The next question: In what other areas of the body might these fatty acids might accumulate, and what could they do there?

Today’s anti-aging drug

Do you want to live longer? Start taking rilmenidine. If you’re a roundworm, anyway.

British longevity researchers found that …

… animals treated with rilmenidine, currently used to treat hypertension, at young and older ages increases lifespan and improves health markers, mimicking the effects of caloric restriction.

How will it translate to humans? Wait and see.

Yeah, whatever: Antidepressant blunting explained

Why do some people taking SSRIs feel emotionally “blunted” — not getting excited when their team makes the playoffs for the first time in six years, or simply having trouble even finding pleasure at all?

British researchers, with help from some of those shifty Danes, found that long-term use of an SSRI (escitalopram in this case) caused “reduced reinforcement sensitivity” — trouble learning from feedback.

In other words, both punishments and rewards didn’t mean as much to them.
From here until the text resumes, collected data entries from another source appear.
(** The branch of [Add] for a contact whose identity is known: the new [update] and
    [outIpVerified], the bin and the state. *)
Definition update_entry (now : Z) (b : CRoutingBin) (contactUpdate contact : Z)
  (update outIpVerified : bool) (s : KadState) : bool * bool * CRoutingBin * KadState :=
  let cu := deref s contactUpdate in
  let c := deref s contact in
  if negb update then (update, outIpVerified, b, s)
  else if negb (sender_key cu =? 0) && negb (sender_key cu =? sender_key c)
  then (false, outIpVerified, b, s)
  else if (m_version cu >=? 1) && (m_version cu <? 6) && m_receivedHelloPacket cu then
    if (m_ip cu =? m_ip c) && (m_tcpPort cu =? m_tcpPort c) && (m_version cu =? m_version c) &&
       (m_udpPort cu =? m_udpPort c)
    then
      let outIpVerified := m_ipVerified cu in
      let '(b, s) := SetAlive now b contactUpdate s in
      (update, outIpVerified, b, s)
    else (false, outIpVerified, b, s)
  else
    let '(changed, s) := ChangeContactIPAddress b contactUpdate (m_ip c) s in
    if changed && (m_version c >=? m_version cu) then
      let s := update_contact contactUpdate (overwrite c) s in
      let outIpVerified := m_ipVerified (deref s contactUpdate) in
      let '(b, s) := SetAlive now b contactUpdate s in
      let s := if m_receivedHelloPacket c
               then update_contact contactUpdate SetReceivedHelloPacket s else s in
      (update, outIpVerified, b, s)
    else (false, outIpVerified, b, s).

(** [Add(contact, update, outIpVerified)]: the result, the two references, the zone and the
    state; [None] when the fuel is used up. *)
Fixpoint ZoneAdd (fuel : nat) (now : Z) (z : CRoutingZone) (contact : Z) (update outIpVerified : bool)
  (s : KadState) : option (bool * bool * bool * CRoutingZone * KadState) :=
  match fuel with
  | O => None
  | S fuel =>
      let add_sub zd z0 z1 s :=
        if GetBitNumber (m_distance (deref s contact)) (m_level zd) =? 0 then
          '(r, u, o, z0, s) ← ZoneAdd fuel now z0 contact update outIpVerified s;
          Some (r, u, o, ZNode zd z0 z1, s)
        else
          '(r, u, o, z1, s) ← ZoneAdd fuel now z1 contact update outIpVerified s;
          Some (r, u, o, ZNode zd z0 z1, s) in
      match z with
      | ZNode zd z0 z1 => add_sub zd z0 z1 s
      | ZLeaf zd b =>
          match GetContact b (m_clientID (deref s contact)) s with
          | Some contactUpdate =>
              let '(u, o, b, s) := update_entry now b contactUpdate contact update outIpVerified s in
              Some (false, u, o, ZLeaf zd b, s)
          | None =>
              if negb (GetRemaining b =? 0) then
                let '(r, b, s) := AddContact b contact s in
                Some (r, false, outIpVerified, ZLeaf zd b, s)
              else if CanSplit zd b then
                match Split now zd b s with
                | (ZNode zd z0 z1, s) => add_sub zd z0 z1 s
                | (ZLeaf _ _, _) => None
                end
              else Some (false, false, outIpVerified, z, s)
          end
      end
  end.
Lemma bin_step_change cu rest b s newIP r s' :
  bin_ok me s b -> cu ∈ m_entries b -> NoDup (m_entries b ++ rest) -> in_width 32 newIP ->
  tracked s (m_entries b ++ rest) -> ChangeContactIPAddress b cu newIP s = (r, s') ->
  bin_step cu rest b s b s'.
Proof.
  intros Hb Hcu Hn Hw Ht E.
  destruct (ChangeContactIPAddress_spec me s b cu newIP rest Hb Hcu Hn Ht Hw)
    as (r0 & s0 & E0 & H1 & H2 & H3 & H4 & H5 & H6).
  rewrite E in E0. injection E0 as <- <-.
  assert (live me s cu) as Hlive
    by (pose proof (bin_live me s b Hb) as Hb'; rewrite Forall_forall in Hb'; auto).
  pose proof (live_deref me s cu Hlive) as [Hsome _].
  split_and!; [done|done|done|]. split; [|done|done| |].
  - intros q Hq. apply H5. intros ->. apply Hq. by left.
  - intros q. destruct (Z.eq_dec q cu) as [->|Hne]; [|by rewrite H5]. rewrite H6, Hsome. by split; eauto.
  - intros q. destruct (Z.eq_dec q cu) as [->|Hne].
    + unfold id_of, deref at 1 3. rewrite H6. simpl. destruct r; [|done].
      destruct (SetIPAddress_spec newIP (deref s cu)) as (-> & -> & _). done.
    + unfold id_of, deref. by rewrite H5.
Qed.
As one team member explained:

“[Antidepressants] take away some of the emotional pain that people who experience depression feel, but, unfortunately, it seems that they also take away some of the enjoyment […] we can now see that this is because they become less sensitive to rewards, which provide important feedback.”

The Long Read: Alternate Reality edition

It’s gone beyond anti-vaxxers touting bogus ideas and debunked papers. A column in Forbes explain how “In The U.S., Conspiracy Theories And Alternate Facts Undermine Public Health And Cause Death” (and features at least one Georgia legislator).